Still, there may be measures less disruptive or expensive than dredging that could help make life easier for suckers as partners work to clean up the watershed. Skinner said she’s already crossed quite a few off her list, but she’s still evaluating activities like killing cyanobacteria cells directly with ultrasound waves or UV radiation, or using oxygen or a compound called Phoslock, which bounds to phosphorus atoms and renders them useless to algae.

Oxygenating the lakebed would also increase dissolved oxygen levels for suckers during sharp, cyanobacteria-driven declines in the summer that likely contribute to their stress and eventual death.

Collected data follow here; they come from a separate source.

(* ===== verification/LeaseStore.v ===== *)
(** * The lease store (internal/agent/lease/types.go)

    The map from interfaces to leases, its file, and the per-interface marks
    of operations in progress. *)

From S2P Require Import Prelude Effects GoStd Base64 Json Http AgentEnv LeaseJson AgentMem.

Local Open Scope Z_scope.

Section store.
Context `{L : AgLib}.

(** The store's file is fixed when it is created. *)
Context (stateFile : string).

Definition Get (iface : string) : AgP (option (option nat)) := mem (OGet iface).
Definition List_ : AgP (list (option nat)) := mem OList.
Definition AcquireInflight (iface : string) : AgP bool := mem (OAcquire iface).
Definition ReleaseInflight (iface : string) : AgP unit := mem (ORelease iface).

Definition tmpFile : string := stateFile +:+ ".tmp".

Definition save : AgP (result string unit) :=
  _ ← mem OLockSave;
  d ← mem OMarshal;
  res ← match d with
        | Err e => mret (Err ("failed to marshal leases: " +:+ e))
        | Ok data =>
          w ← ext (WriteFile tmpFile (JsonDoc (Some data)));
          match w with
          | Err e => mret (Err ("failed to write temp file: " +:+ os_msg e))
          | Ok _ =>
            r ← ext (Rename tmpFile stateFile);
            match r with
            | Err e => mret (Err ("failed to rename temp file: " +:+ os_msg e))
            | Ok _ => mret (Ok tt)
            end
          end
        end;
  _ ← mem OUnlockSave;
  mret res.

(** [Set] of the lease at [l], whose interface is [iface]. *)
Definition Set_ (l : nat) : AgP (result string unit) :=
  x ← mem (ORead l);
  ok ← mem (OPut (Interface x) l);
  if (ok : bool) then save else panic "assignment to entry in nil map".

Definition Delete (iface : string) : AgP (result string unit) :=
  _ ← mem (ODel iface);
  save.

(** The file as JSON; a text that is none is invalid. *)
Definition as_json (c : content) : option json :=
  match c with JsonDoc j => j | Text _ => None end.

Definition load : AgP (result string unit) :=
  r ← ext (ReadFile stateFile);
  match r with
  | Err e => mret (if os_notexist e then Ok tt
                   else Err ("failed to read state file: " +:+ os_msg e))
  | Ok data =>
    match dec_leases (as_json data) with
    | None => mret (Err ("failed to unmarshal leases: " +:+ JsonErrorText (as_json data)))
    | Some m => _ ← mem (OLoad m); mret (Ok tt)
    end
  end.

(** The store [NewStore] allocates before it loads. *)
Definition empty_store : Ag :=
  {| heap := ∅; next := 0; leases := Some ∅; mu := false; saveMu := false; inflight := ∅;
     renewalCancels := ∅; cancelled := ∅; shutdown := false |}.

Definition NewStore (stateDir : string) : AgP (result string unit) :=
  r ← ext (MkdirAll stateDir);
  match r with
  | Err e => mret (Err ("failed to create state directory: " +:+ os_msg e))
  | Ok _ =>
    l ← load;
    mret (match l with
          | Err e => Err ("failed to load state: " +:+ e)
          | Ok _ => Ok tt
          end)
  end.

Definition VerifyInterfaceExists (iface : string) : AgP (result string bool) :=
  r ← ext (LinkByName iface);
  mret (match r with
        | Ok _ => Ok true
        | Err e => if nl_notfound e then Ok false
                   else Err ("failed to check interface: " +:+ nl_msg e)
        end).

(** [save] is called with the store's lock held. *)
Definition UpdateInterfaceStatus (iface : string) (b : bool) : AgP (result string unit) :=
  _ ← mem OLockMu;
  _ ← mem (OMarkInterface iface b);
  r ← save;
  _ ← mem OUnlockMu;
  mret r.
End store.
(* ===== verification/AgentApi.v ===== *)
(** * The agent's wire types (internal/agent/api/types.go)

    How the agent reads a request and writes its responses. *)

From S2P Require Import Prelude Effects GoStd Base64 Json Http AgentEnv LeaseJson.

Local Open Scope Z_scope.

Record LeaseRequest := { rq_Interface : string; rq_WanParent : string; rq_MACAddress : string }.
Definition zero_LeaseRequest : LeaseRequest :=
  {| rq_Interface := ""; rq_WanParent := ""; rq_MACAddress := "" |}.

Definition upd_LeaseRequest (k : string) (j : json) (r : LeaseRequest) : option LeaseRequest :=
  if key_match "interface" k then
    v ← dec_string j (rq_Interface r);
    Some {| rq_Interface := v; rq_WanParent := rq_WanParent r; rq_MACAddress := rq_MACAddress r |}
  else if key_match "wanParent" k then
    v ← dec_string j (rq_WanParent r);
    Some {| rq_Interface := rq_Interface r; rq_WanParent := v; rq_MACAddress := rq_MACAddress r |}
  else if key_match "macAddress" k then
    v ← dec_string j (rq_MACAddress r);
    Some {| rq_Interface := rq_Interface r; rq_WanParent := rq_WanParent r; rq_MACAddress := v |}
  else Some r.

Section api.
Context `{L : AgLib}.

Record LeaseResponse := { rs_IPAddress : string; rs_ExpiresAt : Z }.

(** An encoding error (a time out of range) leaves the body unfinished. *)
Definition enc_LeaseResponse (r : LeaseResponse) : option json :=
  t ← enc_time (rs_ExpiresAt r);
  Some (JObj [("ipAddress", JStr (rs_IPAddress r)); ("expiresAt", t)]).

Record LeaseStatus := {
  st_IPAddress : string;
  st_ExpiresAt : Z;
  st_RenewalCount : Z;
  st_Status : string;
  st_InterfaceExists : bool;
}.

Definition enc_LeaseStatus (r : LeaseStatus) : option json :=
  t ← enc_time (st_ExpiresAt r);
  Some (JObj [("ipAddress", JStr (st_IPAddress r)); ("expiresAt", t);
              ("renewalCount", JNum (st_RenewalCount r)); ("status", JStr (st_Status r));
              ("interfaceExists", JBool (st_InterfaceExists r))]).

Record LeaseListResponse := { Leases : list LeaseStatus }.

Definition enc_LeaseListResponse (r : LeaseListResponse) : option json :=
  l ← mapM enc_LeaseStatus (Leases r); Some (JObj [("leases", JArr l)]).

Record ErrorResponse := { ErrorText : string }.

Definition enc_ErrorResponse (r : ErrorResponse) : json := JObj [("error", JStr (ErrorText r))].
End api.
(* ===== verification/AgentFile.v ===== *)
(** * The state file is never torn

    [save] writes a temporary file and renames it, under a lock of its own.
    In every interleaving, and at whatever moment the agent is killed, the
    state file is either untouched or a complete document. *)

From S2P Require Import Prelude Effects GoStd Base64 Json Http AgentEnv LeaseJson AgentMem.
From S2P Require Import LeaseStore Garp NetConfig DhcpClient AgentApi Agent AgentThreads.

Local Open Scope Z_scope.

(** ** Files along a trace *)

(** A file is whole, or broken by a write that failed half-way. *)
Inductive fstate := Whole (c : content) | Broken.

Section files.
Context `{L : AgLib}.

Definition file_call X (e : AgE X) (f : gmap string fstate) : X → gmap string fstate :=
  match e with
  | Mem _ => λ _, f
  | Ext o => match o in ExtOp X return X → gmap string fstate with
             | WriteFile p c => λ r, match r with
                 | Ok _ => <[p := Whole c]> f
                 | Err _ => <[p := Broken]> f
                 end
             | Rename a b => λ r, match r with
                 | Ok _ => match f !! a with
                           | Some x => <[b := x]> (delete a f)
                           | None => f
                           end
                 | Err _ => f
                 end
             | _ => λ _, f
             end
  end.

Definition file_step (f : gmap string fstate) (o : nat * event AgE) : gmap string fstate :=
  match o.2 with existT X (e, x) => file_call X e f x end.

(** The files after a trace that started with [f0]. *)
Definition files_after (f0 : gmap string fstate) (tr : list (nat * event AgE))
    : gmap string fstate := fold_left file_step tr f0.

(** ** The protocol of [save] *)

(** Where a goroutine is in [save]: outside, with the lock, with a marshalled
    document, with the document written to the temporary file. *)
Inductive saving := Outside | Locked | Marshalled (j : json) | Written (j : json).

But because Upper Klamath Lake is so big, these interim solutions have to target the suckers themselves instead of the entire lakebed. Fish biologists have made progress on tracking the movement of C’waam and Koptu beneath the surface to figure out where they tend to congregate at different times of the year, but the dynamics of the juvenile die off at the end of each summer remain somewhat of a mystery.

“I am always looking for new ideas and therefore encourage readers to reach out if they have any ideas for me to explore,” Skinner said. “I will consider anything and everything.”

Singer agreed that the basin won’t get anywhere without fixing the underlying problems in the Upper Klamath Lake watershed, but the discussions about dredging or any quick fix underscore just how dire the situation is for suckers. Without some way to keep the species alive in the interim, would water quality improvements from tributary restoration arrive in time?

“I think it’s important to focus externally, but I still wonder if there’s a way to just, you know, get some oxygen to the poor fish,” she said.

Upper Klamath Lake

A bald eagle eats from a carcass sitting on the ice covering Upper Klamath Lake on Jan. 12, 2022.